__Exercise aim__: When you reach the line containing "apply get_Movie_by_slug_Return in Hobj" in the entries below, start writing out each line exactly, and stop after the line containing "destruct (session_user request".

__Information given__:
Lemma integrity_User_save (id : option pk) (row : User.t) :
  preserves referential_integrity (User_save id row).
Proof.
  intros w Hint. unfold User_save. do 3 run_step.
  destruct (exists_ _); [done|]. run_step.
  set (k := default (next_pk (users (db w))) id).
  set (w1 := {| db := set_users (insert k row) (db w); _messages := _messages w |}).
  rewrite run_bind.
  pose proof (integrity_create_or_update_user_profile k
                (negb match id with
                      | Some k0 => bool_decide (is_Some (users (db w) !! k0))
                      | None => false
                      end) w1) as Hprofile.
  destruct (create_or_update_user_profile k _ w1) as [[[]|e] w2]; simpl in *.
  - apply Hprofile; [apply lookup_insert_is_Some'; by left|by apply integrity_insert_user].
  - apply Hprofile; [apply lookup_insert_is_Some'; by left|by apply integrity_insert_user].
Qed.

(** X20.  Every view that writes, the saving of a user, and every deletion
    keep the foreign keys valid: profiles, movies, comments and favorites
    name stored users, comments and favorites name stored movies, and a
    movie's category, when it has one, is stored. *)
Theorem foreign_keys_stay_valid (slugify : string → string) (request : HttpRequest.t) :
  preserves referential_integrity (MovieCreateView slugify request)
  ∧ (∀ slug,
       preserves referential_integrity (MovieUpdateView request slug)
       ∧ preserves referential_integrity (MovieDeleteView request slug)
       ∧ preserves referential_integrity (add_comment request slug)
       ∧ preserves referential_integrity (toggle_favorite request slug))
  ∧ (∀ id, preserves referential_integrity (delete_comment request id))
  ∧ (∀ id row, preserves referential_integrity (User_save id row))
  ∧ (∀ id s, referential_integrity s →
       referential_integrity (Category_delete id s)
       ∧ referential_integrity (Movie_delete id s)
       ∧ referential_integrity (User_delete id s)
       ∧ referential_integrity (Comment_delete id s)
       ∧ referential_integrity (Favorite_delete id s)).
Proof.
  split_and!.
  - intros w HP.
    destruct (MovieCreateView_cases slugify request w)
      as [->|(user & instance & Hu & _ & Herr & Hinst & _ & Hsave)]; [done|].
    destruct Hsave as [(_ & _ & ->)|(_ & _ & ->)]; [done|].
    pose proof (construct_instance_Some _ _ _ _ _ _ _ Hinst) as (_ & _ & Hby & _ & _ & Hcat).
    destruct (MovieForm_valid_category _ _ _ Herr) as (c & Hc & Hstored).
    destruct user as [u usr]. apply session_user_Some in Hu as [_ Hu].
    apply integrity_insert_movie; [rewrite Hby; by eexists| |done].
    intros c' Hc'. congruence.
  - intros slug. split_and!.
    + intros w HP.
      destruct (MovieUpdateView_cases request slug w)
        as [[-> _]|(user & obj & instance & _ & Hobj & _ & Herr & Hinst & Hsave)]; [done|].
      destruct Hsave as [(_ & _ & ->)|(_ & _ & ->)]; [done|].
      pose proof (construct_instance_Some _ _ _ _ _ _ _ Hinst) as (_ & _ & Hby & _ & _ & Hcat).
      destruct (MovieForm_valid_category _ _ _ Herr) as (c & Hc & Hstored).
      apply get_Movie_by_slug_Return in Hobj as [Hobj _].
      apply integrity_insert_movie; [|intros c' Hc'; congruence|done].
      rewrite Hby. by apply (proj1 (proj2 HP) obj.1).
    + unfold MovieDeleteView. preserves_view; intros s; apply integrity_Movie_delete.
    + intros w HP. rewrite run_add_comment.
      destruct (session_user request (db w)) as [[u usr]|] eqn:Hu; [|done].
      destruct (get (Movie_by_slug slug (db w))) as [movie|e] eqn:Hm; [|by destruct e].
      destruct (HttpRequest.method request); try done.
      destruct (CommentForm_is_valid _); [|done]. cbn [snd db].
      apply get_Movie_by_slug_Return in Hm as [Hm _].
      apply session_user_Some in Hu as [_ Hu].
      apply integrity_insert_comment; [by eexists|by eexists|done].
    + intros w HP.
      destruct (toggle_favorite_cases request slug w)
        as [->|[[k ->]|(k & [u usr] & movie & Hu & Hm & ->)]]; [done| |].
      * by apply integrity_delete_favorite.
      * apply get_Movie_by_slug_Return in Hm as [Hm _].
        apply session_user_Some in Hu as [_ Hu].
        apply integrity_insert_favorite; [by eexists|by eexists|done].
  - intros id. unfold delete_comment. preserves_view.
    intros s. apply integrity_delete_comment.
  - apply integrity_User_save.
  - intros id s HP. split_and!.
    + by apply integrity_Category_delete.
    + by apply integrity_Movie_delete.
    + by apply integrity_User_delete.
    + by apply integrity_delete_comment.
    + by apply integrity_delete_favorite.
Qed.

__Answer to this problem__:
      apply get_Movie_by_slug_Return in Hobj as [Hobj _].
      apply integrity_insert_movie; [|intros c' Hc'; congruence|done].
      rewrite Hby. by apply (proj1 (proj2 HP) obj.1).
    + unfold MovieDeleteView. preserves_view; intros s; apply integrity_Movie_delete.
    + intros w HP. rewrite run_add_comment.
      destruct (session_user request (db w)) as [[u usr]|] eqn:Hu; [|done].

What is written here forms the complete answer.